■ **What you should do**
Find the line that contains "Proof. unfold make_hwid." in the entries below. Write out that line and all that follow it, unchanged and alone.

■ **Data excerpts**
......

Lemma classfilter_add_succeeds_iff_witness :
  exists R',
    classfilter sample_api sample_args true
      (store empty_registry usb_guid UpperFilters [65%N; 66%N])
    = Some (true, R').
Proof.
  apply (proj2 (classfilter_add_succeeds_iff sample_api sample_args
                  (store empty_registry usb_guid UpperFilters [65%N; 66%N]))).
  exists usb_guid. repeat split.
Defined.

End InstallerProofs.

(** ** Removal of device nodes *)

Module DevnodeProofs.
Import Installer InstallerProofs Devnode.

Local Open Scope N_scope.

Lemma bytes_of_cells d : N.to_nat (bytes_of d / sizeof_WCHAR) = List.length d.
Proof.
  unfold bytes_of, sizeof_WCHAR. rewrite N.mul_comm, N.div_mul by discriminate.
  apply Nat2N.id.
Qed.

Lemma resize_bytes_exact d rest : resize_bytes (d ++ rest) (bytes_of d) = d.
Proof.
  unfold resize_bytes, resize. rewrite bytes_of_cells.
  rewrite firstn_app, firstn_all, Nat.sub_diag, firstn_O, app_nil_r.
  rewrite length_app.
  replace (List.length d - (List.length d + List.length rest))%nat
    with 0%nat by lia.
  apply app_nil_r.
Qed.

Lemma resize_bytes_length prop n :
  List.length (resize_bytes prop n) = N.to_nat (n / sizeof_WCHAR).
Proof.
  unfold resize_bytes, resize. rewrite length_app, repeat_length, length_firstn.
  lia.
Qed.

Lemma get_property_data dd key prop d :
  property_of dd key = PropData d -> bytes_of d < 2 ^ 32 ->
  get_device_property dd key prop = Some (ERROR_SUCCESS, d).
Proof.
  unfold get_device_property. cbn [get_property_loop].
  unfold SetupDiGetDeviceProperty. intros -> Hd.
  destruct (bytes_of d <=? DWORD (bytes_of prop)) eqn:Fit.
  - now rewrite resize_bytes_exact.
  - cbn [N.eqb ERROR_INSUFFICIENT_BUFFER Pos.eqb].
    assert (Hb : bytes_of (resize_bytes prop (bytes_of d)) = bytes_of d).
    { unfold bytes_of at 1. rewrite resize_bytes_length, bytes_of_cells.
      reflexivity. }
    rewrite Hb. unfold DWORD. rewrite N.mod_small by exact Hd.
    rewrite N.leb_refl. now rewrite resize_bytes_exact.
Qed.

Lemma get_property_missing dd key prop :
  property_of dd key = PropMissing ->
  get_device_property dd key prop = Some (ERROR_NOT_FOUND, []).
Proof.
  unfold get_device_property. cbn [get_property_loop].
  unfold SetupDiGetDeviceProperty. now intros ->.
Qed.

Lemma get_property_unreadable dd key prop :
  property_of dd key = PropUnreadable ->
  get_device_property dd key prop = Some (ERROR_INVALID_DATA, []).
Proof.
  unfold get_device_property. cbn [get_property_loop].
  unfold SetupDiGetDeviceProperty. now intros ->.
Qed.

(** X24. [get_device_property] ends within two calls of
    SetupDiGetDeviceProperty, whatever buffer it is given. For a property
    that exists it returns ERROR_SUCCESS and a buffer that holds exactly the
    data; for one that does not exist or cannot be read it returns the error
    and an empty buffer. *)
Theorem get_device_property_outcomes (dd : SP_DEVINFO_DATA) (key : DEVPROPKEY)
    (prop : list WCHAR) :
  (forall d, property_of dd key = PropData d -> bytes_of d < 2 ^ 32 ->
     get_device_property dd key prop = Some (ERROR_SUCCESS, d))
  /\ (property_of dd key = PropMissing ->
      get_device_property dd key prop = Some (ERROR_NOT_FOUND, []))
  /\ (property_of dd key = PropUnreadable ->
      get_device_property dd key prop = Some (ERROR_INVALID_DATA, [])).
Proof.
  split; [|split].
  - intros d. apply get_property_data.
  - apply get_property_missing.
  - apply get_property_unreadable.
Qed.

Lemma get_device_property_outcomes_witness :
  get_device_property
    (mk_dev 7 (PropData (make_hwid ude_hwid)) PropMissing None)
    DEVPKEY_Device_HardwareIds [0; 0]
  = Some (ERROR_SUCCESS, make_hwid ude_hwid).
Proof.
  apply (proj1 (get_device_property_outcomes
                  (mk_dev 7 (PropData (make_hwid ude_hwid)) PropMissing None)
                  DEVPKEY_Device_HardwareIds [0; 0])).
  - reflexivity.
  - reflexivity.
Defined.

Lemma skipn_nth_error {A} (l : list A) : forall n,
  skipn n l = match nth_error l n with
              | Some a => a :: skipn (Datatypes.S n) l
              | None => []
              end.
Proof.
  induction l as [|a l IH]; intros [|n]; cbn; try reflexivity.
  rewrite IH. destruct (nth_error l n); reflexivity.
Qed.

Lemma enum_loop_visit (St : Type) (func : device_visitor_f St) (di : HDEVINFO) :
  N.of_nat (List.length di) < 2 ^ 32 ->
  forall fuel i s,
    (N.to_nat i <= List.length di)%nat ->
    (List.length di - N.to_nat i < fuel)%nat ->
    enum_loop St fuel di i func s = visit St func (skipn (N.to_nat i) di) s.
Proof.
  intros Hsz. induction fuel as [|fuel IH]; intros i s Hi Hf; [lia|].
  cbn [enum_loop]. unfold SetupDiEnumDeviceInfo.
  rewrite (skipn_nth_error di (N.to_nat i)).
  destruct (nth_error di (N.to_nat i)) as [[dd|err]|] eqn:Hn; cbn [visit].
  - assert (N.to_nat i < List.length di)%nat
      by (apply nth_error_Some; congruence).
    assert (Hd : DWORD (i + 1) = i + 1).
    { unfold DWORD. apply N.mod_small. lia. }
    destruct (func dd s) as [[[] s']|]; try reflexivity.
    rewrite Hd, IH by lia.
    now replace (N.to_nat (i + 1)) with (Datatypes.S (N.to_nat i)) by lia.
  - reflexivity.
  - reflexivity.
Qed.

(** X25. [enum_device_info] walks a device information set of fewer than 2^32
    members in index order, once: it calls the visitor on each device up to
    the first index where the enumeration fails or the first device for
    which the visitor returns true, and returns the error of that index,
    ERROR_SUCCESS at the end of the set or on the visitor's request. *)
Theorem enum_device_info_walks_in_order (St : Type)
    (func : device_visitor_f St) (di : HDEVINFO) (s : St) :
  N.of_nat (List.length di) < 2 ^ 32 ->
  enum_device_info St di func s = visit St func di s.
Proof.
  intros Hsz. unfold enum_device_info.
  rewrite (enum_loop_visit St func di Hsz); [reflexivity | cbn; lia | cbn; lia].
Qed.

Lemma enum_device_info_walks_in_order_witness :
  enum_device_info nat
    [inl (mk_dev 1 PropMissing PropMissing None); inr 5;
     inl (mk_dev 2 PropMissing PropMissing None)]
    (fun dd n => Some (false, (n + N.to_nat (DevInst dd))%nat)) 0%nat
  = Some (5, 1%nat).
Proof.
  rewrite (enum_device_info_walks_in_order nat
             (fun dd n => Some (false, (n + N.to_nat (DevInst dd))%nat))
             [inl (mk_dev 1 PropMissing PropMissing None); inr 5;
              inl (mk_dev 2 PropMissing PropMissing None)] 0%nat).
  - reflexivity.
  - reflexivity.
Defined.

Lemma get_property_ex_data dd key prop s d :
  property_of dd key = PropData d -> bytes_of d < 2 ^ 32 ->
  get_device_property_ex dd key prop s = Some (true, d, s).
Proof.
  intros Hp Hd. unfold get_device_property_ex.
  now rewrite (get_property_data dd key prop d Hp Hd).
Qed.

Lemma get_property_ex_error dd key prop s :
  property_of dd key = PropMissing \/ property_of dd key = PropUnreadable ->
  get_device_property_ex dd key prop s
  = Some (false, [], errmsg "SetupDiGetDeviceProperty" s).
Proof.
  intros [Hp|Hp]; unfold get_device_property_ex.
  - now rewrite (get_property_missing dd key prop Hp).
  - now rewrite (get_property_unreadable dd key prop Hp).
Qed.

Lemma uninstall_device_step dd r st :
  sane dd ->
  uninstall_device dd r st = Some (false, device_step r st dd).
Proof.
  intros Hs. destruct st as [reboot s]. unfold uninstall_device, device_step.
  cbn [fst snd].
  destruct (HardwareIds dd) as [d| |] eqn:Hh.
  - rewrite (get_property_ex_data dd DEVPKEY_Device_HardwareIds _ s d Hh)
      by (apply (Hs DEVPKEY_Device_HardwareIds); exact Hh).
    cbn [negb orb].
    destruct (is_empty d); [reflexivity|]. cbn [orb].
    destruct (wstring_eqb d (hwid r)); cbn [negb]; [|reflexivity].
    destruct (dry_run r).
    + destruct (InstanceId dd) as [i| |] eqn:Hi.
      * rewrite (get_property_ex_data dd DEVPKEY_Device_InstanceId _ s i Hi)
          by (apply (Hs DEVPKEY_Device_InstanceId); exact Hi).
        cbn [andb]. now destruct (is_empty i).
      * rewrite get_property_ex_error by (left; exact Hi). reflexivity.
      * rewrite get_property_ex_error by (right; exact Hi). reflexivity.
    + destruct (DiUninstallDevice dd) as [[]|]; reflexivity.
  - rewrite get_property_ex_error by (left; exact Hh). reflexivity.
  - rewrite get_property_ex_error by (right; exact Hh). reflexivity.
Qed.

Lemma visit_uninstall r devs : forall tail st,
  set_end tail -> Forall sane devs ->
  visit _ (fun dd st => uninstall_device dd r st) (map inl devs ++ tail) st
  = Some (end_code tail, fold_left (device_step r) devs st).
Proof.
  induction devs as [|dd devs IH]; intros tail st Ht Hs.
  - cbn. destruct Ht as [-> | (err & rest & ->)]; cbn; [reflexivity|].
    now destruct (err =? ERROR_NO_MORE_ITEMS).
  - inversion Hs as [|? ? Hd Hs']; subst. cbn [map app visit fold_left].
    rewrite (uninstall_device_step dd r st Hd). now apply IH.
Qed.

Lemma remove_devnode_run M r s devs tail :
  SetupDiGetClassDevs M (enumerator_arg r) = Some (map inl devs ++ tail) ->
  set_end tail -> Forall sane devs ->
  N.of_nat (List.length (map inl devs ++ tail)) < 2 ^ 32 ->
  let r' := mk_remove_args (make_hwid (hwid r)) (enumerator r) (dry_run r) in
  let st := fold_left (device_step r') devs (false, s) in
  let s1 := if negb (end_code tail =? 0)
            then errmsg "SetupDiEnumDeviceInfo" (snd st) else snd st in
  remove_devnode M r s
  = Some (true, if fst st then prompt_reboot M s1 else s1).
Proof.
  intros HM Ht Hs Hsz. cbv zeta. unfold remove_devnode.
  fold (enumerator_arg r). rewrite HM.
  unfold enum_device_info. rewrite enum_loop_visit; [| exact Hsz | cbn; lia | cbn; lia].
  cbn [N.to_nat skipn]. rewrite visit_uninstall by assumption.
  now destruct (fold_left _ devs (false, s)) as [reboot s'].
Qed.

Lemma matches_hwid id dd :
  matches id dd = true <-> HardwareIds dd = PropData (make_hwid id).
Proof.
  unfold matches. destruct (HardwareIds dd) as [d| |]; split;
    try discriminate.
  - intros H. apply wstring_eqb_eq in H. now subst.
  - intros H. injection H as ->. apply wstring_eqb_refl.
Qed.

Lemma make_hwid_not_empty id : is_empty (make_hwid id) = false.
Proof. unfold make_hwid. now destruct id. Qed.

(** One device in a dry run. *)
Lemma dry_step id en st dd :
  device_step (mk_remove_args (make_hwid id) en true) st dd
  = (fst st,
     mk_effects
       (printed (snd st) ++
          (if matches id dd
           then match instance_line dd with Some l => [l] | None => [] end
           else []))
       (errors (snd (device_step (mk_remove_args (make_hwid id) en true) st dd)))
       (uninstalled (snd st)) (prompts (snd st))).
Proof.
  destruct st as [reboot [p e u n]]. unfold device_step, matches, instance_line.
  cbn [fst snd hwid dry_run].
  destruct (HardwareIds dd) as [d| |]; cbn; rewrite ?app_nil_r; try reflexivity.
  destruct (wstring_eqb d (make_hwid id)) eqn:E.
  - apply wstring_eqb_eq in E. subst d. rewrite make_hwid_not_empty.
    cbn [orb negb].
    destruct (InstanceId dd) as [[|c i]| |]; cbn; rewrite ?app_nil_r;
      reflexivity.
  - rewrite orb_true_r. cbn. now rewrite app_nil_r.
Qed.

......

■ **Your response**
Proof. unfold make_hwid. now destruct id. Qed.

(** One device in a dry run. *)
Lemma dry_step id en st dd :
  device_step (mk_remove_args (make_hwid id) en true) st dd
  = (fst st,
     mk_effects
       (printed (snd st) ++
          (if matches id dd
           then match instance_line dd with Some l => [l] | None => [] end
           else []))
       (errors (snd (device_step (mk_remove_args (make_hwid id) en true) st dd)))
       (uninstalled (snd st)) (prompts (snd st))).
Proof.
  destruct st as [reboot [p e u n]]. unfold device_step, matches, instance_line.
  cbn [fst snd hwid dry_run].
  destruct (HardwareIds dd) as [d| |]; cbn; rewrite ?app_nil_r; try reflexivity.
  destruct (wstring_eqb d (make_hwid id)) eqn:E.
  - apply wstring_eqb_eq in E. subst d. rewrite make_hwid_not_empty.
    cbn [orb negb].
    destruct (InstanceId dd) as [[|c i]| |]; cbn; rewrite ?app_nil_r;
      reflexivity.
  - rewrite orb_true_r. cbn. now rewrite app_nil_r.
Qed.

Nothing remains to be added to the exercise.